What do you mean by that?
Because your insurance company, whoever it is, uses a PBM, a pharmacy benefit manager. The PBM has negotiated with a pharmacy what the reimbursement rate is. Except they basically said, “This is what we’re going to reimburse you.”Your Apple Watch vibrates.)
You can go ahead and check it out.
He’s my son. (Sstaring at the clock.) We’ll have a late lunch. Don’t worry. Go ahead and have fun. (Let’s get back to the interview.) He is playing basketball.
Nice.
So with PBMs, there’s no negotiation. Particularly for small independent pharmacies, they take it or leave it. And, “Oh, by the way, you’re not allowed to say anything about this contract at all.” Period. Rule number one of healthcare contracts is that you don’t talk about healthcare contracts. So instead of breaking even, the pharmacy could lose $20 to $30 on every brand-name subscription they’re doing. The idea is that they’ll make it up to you with toilet paper and other stuff. Well, that doesn’t work.

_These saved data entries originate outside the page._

Lemma app_products_stdout (c : Criteria) (s : State) :
  stdout (snd (app (products_request c) s)) =
  (stdout s ++
   [ mkLogRecord 20 "app.api.products" "api_request_received"
       [("endpoint", LStr "/api/products"); ("http_method", LStr "GET");
        ("operation", LStr "get_products")];
     mkLogRecord 20 "app.services.product_service" "retrieving_all_products"
       [("total_products_in_database",
         LInt (Z.of_nat (length (_PRODUCTS_DATABASE s))));
        ("operation", LStr "get_all_products")];
     mkLogRecord 20 "app.services.product_service"
       "products_retrieved_successfully"
       [("products_returned", LInt (Z.of_nat (length (_PRODUCTS_DATABASE s))));
        ("operation", LStr "get_all_products")];
     mkLogRecord 20 "app.api.products" "api_response_prepared"
       [("endpoint", LStr "/api/products");
        ("products_count", LInt (Z.of_nat (length (_PRODUCTS_DATABASE s))));
        ("operation", LStr "get_products")] ])%list.
Proof. cbn. rewrite <- !app_assoc. reflexivity. Qed.

Lemma app_health_stdout (c : Criteria) (s : State) :
  stdout (snd (app (health_request c) s)) =
  (stdout s ++
   [ mkLogRecord 20 "app.main" "health_check_request"
       [("endpoint", LStr "/health")] ])%list.
Proof. reflexivity. Qed.

Lemma request_cases (req : Request) :
  req = products_request (query req) \/ req = health_request (query req).
Proof. destruct req as [[] q]; [left|right]; reflexivity. Qed.
(** * CarouselImage: layout sizing and scroll-driven banner animation

    A shallow embedding of [src/lib/CarouselImage.tsx] (a React Native
    component) and the properties of its tile-width computation, its
    scroll guard and its render function.

    Numbers.  JavaScript numbers are modelled exactly: by rationals [Q]
    wherever the component computes ([Math.round], the guard, the style
    values), and by reals [R] for the eased values of the banner
    animation, which are irrational in general.  The model covers finite
    values only and ignores the rounding of IEEE doubles; a division is
    only reasoned about where its divisor is non-zero (JavaScript yields
    an infinity or NaN there, [Q] yields 0).  Equality on [Q] is [Qeq],
    written [==].

    Outside the repository.  [Animated.Value.interpolate] and
    [Easing.bezier] belong to react-native; the component only configures
    them.  Their meaning is taken from the specification of the
    scroll-to-animation mapping and marked as such below. *)

From stdpp Require Import gmap strings pretty.
From Stdlib Require Import QArith Qround Qreals Reals Lra Lqa ZArith Lia List.
Import ListNotations.

Open Scope Q_scope.

(** [lra] is the one for rationals; [rlra] is the one for reals. *)
Ltac rlra := Lra.lra.

(** ** Numbers *)

(** [Math.round]: the nearest integer, a tie going to the larger one. *)
Definition Math_round (x : Q) : Q := inject_Z (Qfloor (x + (1 # 2))).

(** JavaScript truthiness of a (finite) number: everything but zero. *)
Definition truthy (x : Q) : bool := negb (Qeq_bool x 0).

(** [a || b] on an optional number: [undefined] and [0] are falsy. *)
Definition or_default (a : option Q) (b : Q) : Q :=
  match a with
  | Some x => if truthy x then x else b
  | None => b
  end.

(** What the specification calls rounding: [k] is the integer nearest to
    [x], the upper one of two equally near. *)
Definition nearest_integer (x : Q) (k : Z) : Prop :=
  inject_Z k - (1 # 2) <= x /\ x < inject_Z k + (1 # 2).

(** ** Styles and image descriptors *)

(** The control points handed to [Easing.bezier]. *)
Record bezier := Easing_bezier { cx1 : Q; cy1 : Q; cx2 : Q; cy2 : Q }.

(** The configuration object handed to [Animated.Value.interpolate]. *)
Record interpolation := {
  inputRange : Q * Q;
  outputRange : Q * Q;
  easing : bezier
}.

(** Values found in the style objects of this component. *)
Inductive style_value :=
| SNum (q : Q)
| SStr (s : string)
| SAnimated (i : interpolation)
| STransform (l : list (string * interpolation)).

(** A style object: a JavaScript object from style keys to values. *)
Abbreviation StyleObject := (gmap string style_value).

(** A [style] prop given as an array; [undefined] entries are allowed. *)
Abbreviation StyleArray := (list (option StyleObject)).

(** React Native resolves a style array from left to right, a later entry
    overriding the keys of the earlier ones, and skips absent entries. *)
Definition flattenStyle (l : StyleArray) : StyleObject :=
  foldl (fun acc o => match o with Some s => s ∪ acc | None => acc end) ∅ l.

(** [ImageProps], as far as the component looks into it: the descriptor
    itself stays opaque, only its optional [style] is read. *)
Record ImageProps := {
  source : string;
  style : option StyleObject
}.

(** The theme record returned by [getTheme]; only these fields are read. *)
Record Theme := {
  paddingSmall : Q;
  colorLine : string;
  lineWidth : Q
}.

(** ** Props and state *)

Definition GAP_DEFAULT : Q := 6.

Module Item.
Record CarouselImageItem := {
  key : string;
  image : ImageProps
}.
End Item.
Abbreviation CarouselImageItem := Item.CarouselImageItem.

(** What [renderContent] returns is opaque to the component. *)
Definition Element := string.

Module Props.
Record CarouselImageProps := {
  data : list CarouselImageItem;
  numColumns : Q;
  gap : option Q;
  image : option ImageProps;
  rounded : bool;
  renderContent : option (CarouselImageItem -> option Element)
}.
End Props.
Abbreviation CarouselImageProps := Props.CarouselImageProps.

Record CarouselImageState := {
  width : Q;
  itemWidth : Q
}.

(** A component instance: its props, its state and the instance field
    [animatedValueScroll] (the current value of the [Animated.Value]). *)
Record CarouselImage := {
  props : CarouselImageProps;
  state : CarouselImageState;
  animatedValueScroll : Q
}.

Inductive error := ConfigurationError.

Inductive result (A : Type) :=
| Ok (a : A)
| Threw (e : error).
Arguments Ok {A} a.
Arguments Threw {A} e.

(** Construction: the class has no constructor body, only the two field
    initialisers; [windowWidth] stands for [Dimensions.get('window').width]. *)
Definition initialInstance (p : CarouselImageProps) (windowWidth : Q)
  : CarouselImage :=
  {| props := p;
     state := {| width := windowWidth; itemWidth := 0 |};
     animatedValueScroll := 0 |}.

Definition CarouselImage_new (p : CarouselImageProps) (windowWidth : Q)
  : result CarouselImage :=
  Ok (initialInstance p windowWidth).

(** ** The layout handler *)

(** The expression assigned to [itemWidth] in [onLayout]. *)
Definition computeTileWidth (p : CarouselImageProps) (w : Q) : Q :=
  Math_round ((w - Props.numColumns p * or_default (Props.gap p) GAP_DEFAULT)
              / (Props.numColumns p + 0.25)).

(** [onLayout]: [setState] replaces both fields of the state. *)
Definition onLayout (c : CarouselImage) (w : Q) : CarouselImage :=
  {| props := props c;
     state := {| width := w; itemWidth := computeTileWidth (props c) w |};
     animatedValueScroll := animatedValueScroll c |}.

(** ** The scroll handler *)

(** The [onScroll] closure handed to [Carousel]; [evt] is [None] for a
    missing event object, otherwise the reported [contentOffset.x]. *)
Definition onScroll (c : CarouselImage) (evt : option Q) : CarouselImage :=
  match evt with
  | Some x =>
      if Qle_bool x (itemWidth (state c) * 2)
      then {| props := props c; state := state c; animatedValueScroll := x |}
      else c
  | None => c
  end.

(** The offset a scroll event hands on to [animatedValueScroll], if any. *)
Definition forwarded (iw : Q) (evt : option Q) : option Q :=
  match evt with
  | Some x => if Qle_bool x (iw * 2) then Some x else None
  | None => None
  end.

(** ** Render *)

Definition bannerEasing : bezier := Easing_bezier 0 0 0.58 1.

(** The [opacity] entry of the banner style. *)
Definition opacityInterpolation (iw : Q) : interpolation :=
  {| inputRange := (0, iw * 2);
     outputRange := (1, 0.05);
     easing := bannerEasing |}.

(** The [translateX] entry of the banner transform. *)
Definition translateXInterpolation (iw : Q) : interpolation :=
  {| inputRange := (0, iw * 2);
     outputRange := (0, - (iw * 0.25));
     easing := bannerEasing |}.

(** [styles.image] of the style sheet. *)
Definition styles_image : StyleObject :=
  {[ "position" := SStr "absolute"; "left" := SNum 0; "top" := SNum 0 ]}.

Record BannerView := {
  banner_props : ImageProps;
  banner_style : StyleArray
}.

(** One rendered item: the [TouchableOpacity] wrapper carries no size of
    its own, so a tile records the inner [View] and its [Image]. *)
Record TileView := {
  tile_key : string;
  tile_style : StyleObject;
  tile_image : ImageProps;
  tile_image_style : StyleArray;
  tile_content : option Element
}.

Inductive CarouselChild :=
| Spacer (k : string) (st : StyleObject)
| Tile (t : TileView).

Record CarouselView := {
  carousel_gap : Q;
  carousel_children : list CarouselChild
}.

(** The outer [View]: the banner and the carousel, each present or [null]. *)
Record ContainerView := {
  view_banner : option BannerView;
  view_carousel : option CarouselView
}.

Definition renderBanner (iw : Q) (img : ImageProps) : BannerView :=
  {| banner_props := img;
     banner_style :=
       [ style img;
         Some styles_image;
         Some {[ "height" := SStr "100%";
                 "resizeMode" := SStr "contain";
                 "width" := SNum (iw * 2);
                 "opacity" := SAnimated (opacityInterpolation iw);
                 "transform" :=
                   STransform [("translateX", translateXInterpolation iw)] ]} ] |}.

Definition renderTile (th : Theme) (p : CarouselImageProps) (iw : Q)
    (item : CarouselImageItem) : TileView :=
  {| tile_key := Item.key item;
     tile_style :=
       {[ "width" := SNum iw;
          "flexDirection" := SStr "column";
          "alignItems" := SStr "center";
          "justifyContent" := SStr "center" ]};
     tile_image := Item.image item;
     tile_image_style :=
       [ style (Item.image item);
         Some {[ "width" := SNum iw;
                 "height" := SNum iw;
                 "marginBottom" := SNum (paddingSmall th) ]};
         if Props.rounded p
         then Some {[ "borderRadius" := SNum (iw / 2);
                      "borderColor" := SStr (colorLine th);
                      "borderWidth" := SNum (lineWidth th) ]}
         else None ];
     tile_content :=
       match Props.renderContent p with
       | Some f => f item
       | None => None
       end |}.

(** A child that is either an element or [null]. *)
Definition child_or_null {A} (o : option A) : list A :=
  match o with Some a => [a] | None => [] end.

Definition renderCarousel (th : Theme) (p : CarouselImageProps) (iw : Q)
  : CarouselView :=
  {| carousel_gap := or_default (Props.gap p) GAP_DEFAULT;
     carousel_children :=
       child_or_null
         (match Props.image p with
          | Some _ => Some (Spacer "__-1" {[ "width" := SNum (iw * 2) ]})
          | None => None
          end)
       ++ map (fun item => Tile (renderTile th p iw item)) (Props.data p)
       ++ child_or_null
            (if truthy iw
             then Some (Spacer ("_" +:+ pretty (length (Props.data p)))
                               {[ "width" := SNum iw ]})
             else None) |}.

Definition render (th : Theme) (c : CarouselImage) : ContainerView :=
  let iw := itemWidth (state c) in
  {| view_banner :=
       match Props.image (props c) with
       | Some img => if truthy iw then Some (renderBanner iw img) else None
       | None => None
       end;
     view_carousel :=
       if truthy iw then Some (renderCarousel th (props c) iw) else None |}.

(** A child of the carousel that is an item, not a spacer. *)
Definition tileOf (ch : CarouselChild) : option TileView :=
  match ch with Tile t => Some t | Spacer _ _ => None end.

(** The rendered items of a carousel, in display order. *)
Definition tiles (cv : CarouselView) : list TileView :=
  omap tileOf (carousel_children cv).

(** ** The scroll-to-animation mapping *)

Record AnimationDomain := { dom_min : Q; dom_max : Q }.

(** A sample of the banner animation.  Eased values are irrational in
    general, so the two components are exact reals. *)
Record AnimationSample := { opacity : R; translateX : R }.

(** The domain over which an interpolation is declared. *)
Definition domain (i : interpolation) : AnimationDomain :=
  {| dom_min := fst (inputRange i); dom_max := snd (inputRange i) |}.

(** Modelled from the spec: the easing of react-native's [Easing.bezier],
    whose code is not under src/.  The spec gives it as a cubic Bézier
    curve through (0,0), (x1,y1), (x2,y2), (1,1); this is one coordinate
    of that curve at the curve parameter [t]. *)
Definition bezierCoordinate (c1 c2 t : R) : R :=
  (3 * (1 - t) * (1 - t) * t * c1 + 3 * (1 - t) * t * t * c2 + t * t * t)%R.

And the manufacturer of the drug?
PBMs also negotiate with manufacturers, but they also lose out. They have no idea who is using their drugs, what the demographics are, what the adherence is. So the PBM will offer to do analysis for them and then sell The manufacturer has access to data on its own medicine.
So the PBM trade association says, “Look at the bad guys!” It’s very complicated and opaque.

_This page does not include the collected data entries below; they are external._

Lemma handle_user_input_loop_Raise (m : BaseMenu) lines w e w' :
  handle_user_input_loop NAVI_OPTIONS m lines w = Raise e w' ->
  e ∈ core_exceptions.
Proof.
  revert w. induction lines as [|line rest IH]; intros w.
  - intros [= <- _]. in_core_exceptions.
  - cbn [handle_user_input_loop].
    destruct (validate_user_input NAVI_OPTIONS m (lower line)) as [u|e0] eqn:Hv.
    + destruct (negb (is_none u)); [done|]. apply IH.
    + intros [= <- _]. apply validate_user_input_Err in Hv as [->| ->];
        in_core_exceptions.
Qed.

Lemma display_menu_Raise (m : BaseMenu) w e w' :
  display_menu classes m w = Raise e w' -> e ∈ core_exceptions.
Proof.
  unfold display_menu, print_menu, print_footer, mbind, M_bind, bind.
  destruct (header m), (cls m) as [|name]; cbn;
    try (intros [= <- _]; in_core_exceptions);
    destruct (overrides_print_menu (classes name)); cbn;
    try (intros [= <- _]; in_core_exceptions);
    destruct (footer_type m); cbn; try done;
    intros [= <- _]; in_core_exceptions.
Qed.

Lemma instantiate_Raise (c : MenuClass) w e w' :
  instantiate classes c w = Raise e w' -> e = TypeError.
Proof.
  unfold instantiate. destruct c as [|name]; cbn.
  - by intros [= <- _].
  - destruct (negb (overrides_print_menu (classes name))); [|done].
    by intros [= <- _].
Qed.

Lemma execute_option_with_Raise (runf : nat -> M unit) (P : PyExn -> Prop) :
  (forall f w e w', call f w = Raise e w' -> P e) ->
  (forall r w e w', runf r w = Raise e w' -> P e \/ e ∈ core_exceptions) ->
  forall self v w e w',
    v <> PyNone ->
    execute_option_with classes call runf self v w = Raise e w' ->
    P e \/ e ∈ core_exceptions.
Proof.
  intros Hcall Hrun self v w e w' Hv. unfold execute_option_with.
  destruct v; cbn [is_none is_menu_type is_menu_instance callable]; try done.
  - intros [H|(u & w1 & _ & H)]%mbind_Raise_inv; [|done].
    left. by eapply Hcall.
  - unfold navigate_to_menu_with.
    intros [H|(menu & w1 & Hm & H)]%mbind_Raise_inv.
    { cbn in H. apply mbind_Raise_inv in H as [H|(r & w1 & _ & H)]; [|done].
      apply instantiate_Raise in H as ->. right.
      in_core_exceptions. }
    cbn in Hm. apply mbind_Ret_inv in Hm as (r & w2 & _ & [= <- <-]).
    apply mbind_Raise_inv in H as [H|([] & w3 & _ & H)]; [|by eapply Hrun].
    unfold assign_previous_menu in H. by destruct (heap w2 !! r).
  - unfold navigate_to_menu_with.
    intros [H|(menu & w1 & [= <- <-] & H)]%mbind_Raise_inv; [done|].
    apply mbind_Raise_inv in H as [H|([] & w3 & _ & H)]; [|by eapply Hrun].
    unfold assign_previous_menu in H. by destruct (heap w !! r).
Qed.

(** Whatever [run] raises was raised by an action of a concrete menu or is
    one of the exceptions of the display, of the input loop and of the
    instantiation of a menu class. The [NotImplementedError] that
    [execute_option] has for an absent option is none of the latter: [run]
    never raises it unless an action does. *)
Theorem run_raises (P : PyExn -> Prop) :
  (forall f w e w', call f w = Raise e w' -> P e) ->
  forall fuel self w e w',
    run_ fuel self w = Raise e w' ->
    (P e \/ e ∈ core_exceptions)
    /\ (~ P (NotImplementedError "No implementation for None") ->
        e <> NotImplementedError "No implementation for None").
Proof.
  intros Hcall.
  assert (forall fuel self w e w',
             run_ fuel self w = Raise e w' -> P e \/ e ∈ core_exceptions)
    as Hmain.
  { induction fuel as [|fuel IH]; intros self w e w'; [done|].
    rewrite run_S. destruct (heap w !! self) as [m|]; [|done].
    intros [H|([] & w1 & _ & H)]%mbind_Raise_inv;
      [right; by eapply display_menu_Raise|].
    apply mbind_Raise_inv in H as [H|(choice & w2 & Hh & H)];
      [right; by eapply handle_user_input_loop_Raise|].
    destruct (eq_str choice "q").
    { by apply mbind_Raise_inv in H as [H|(? & ? & _ & H)]. }
    destruct (eq_str choice "b"); [done|].
    apply handle_user_input_loop_Ret in Hh as (Hne & _ & _).
    apply mbind_Raise_inv in H as [H|([] & w3 & _ & H)]; [|by eapply IH].
    revert H. by apply execute_option_with_Raise. }
  intros fuel self w e w' H. split; [by eapply Hmain|].
  intros HP ->. apply Hmain in H as [H|H]; [done|].
  apply list_elem_of_In in H. cbn in H. intuition discriminate.
Qed.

(Greg Lopes, a spokesman for the Pharmaceutical Care Management Association, a trade group, told WIRED: “PBMs have a proven track record of delivering prescription drug savings to patients.” He added that drug companies “are solely responsible for setting and raising prescription drug prices.”)
Okay, so you saw how these entities bought up drugs and controlled the market. Why didn’t you, a billionaire, take that approach with other drugs? Why didn’t you say, “I’m going to buy all of America’s insulin”?
Well, we looked at making insulin. We developed our own insulin glargine (synthetic) and I spent $5 million or more, I don’t even know. But that was right around the time Biden made sure Medicare plans covered insulin with a co-pay of up to $35. So it didn’t make sense to do it at that time.
You told Texas Monthly that you didn’t care if you didn’t make a fortune out of this. Is that still true?
I want it to be self-sufficient. I don’t want to subsidize it all the time, but I don’t need to make money.
Do you consider Cost Plus Drugs to be an altruistic company?
No. I see it as something fun with a big impact. Altruism is like saying, “Great, I feel good because I’m helping people. I donated money and da-da-da-da-da.” Disrupting an industry that everyone hates, that’s it. fun. I get emails and letters, if not every week, every other week, that say, “Oh my God, my grandmother is alive.” I just got a note from someone who wrote, “You saved me $15,000 a year on my cancer medication. I would be dead if it weren’t for you.”
The interesting thing is that (and I’m not going to say midlife crisis) at least it seems like you’re thinking about your legacy now.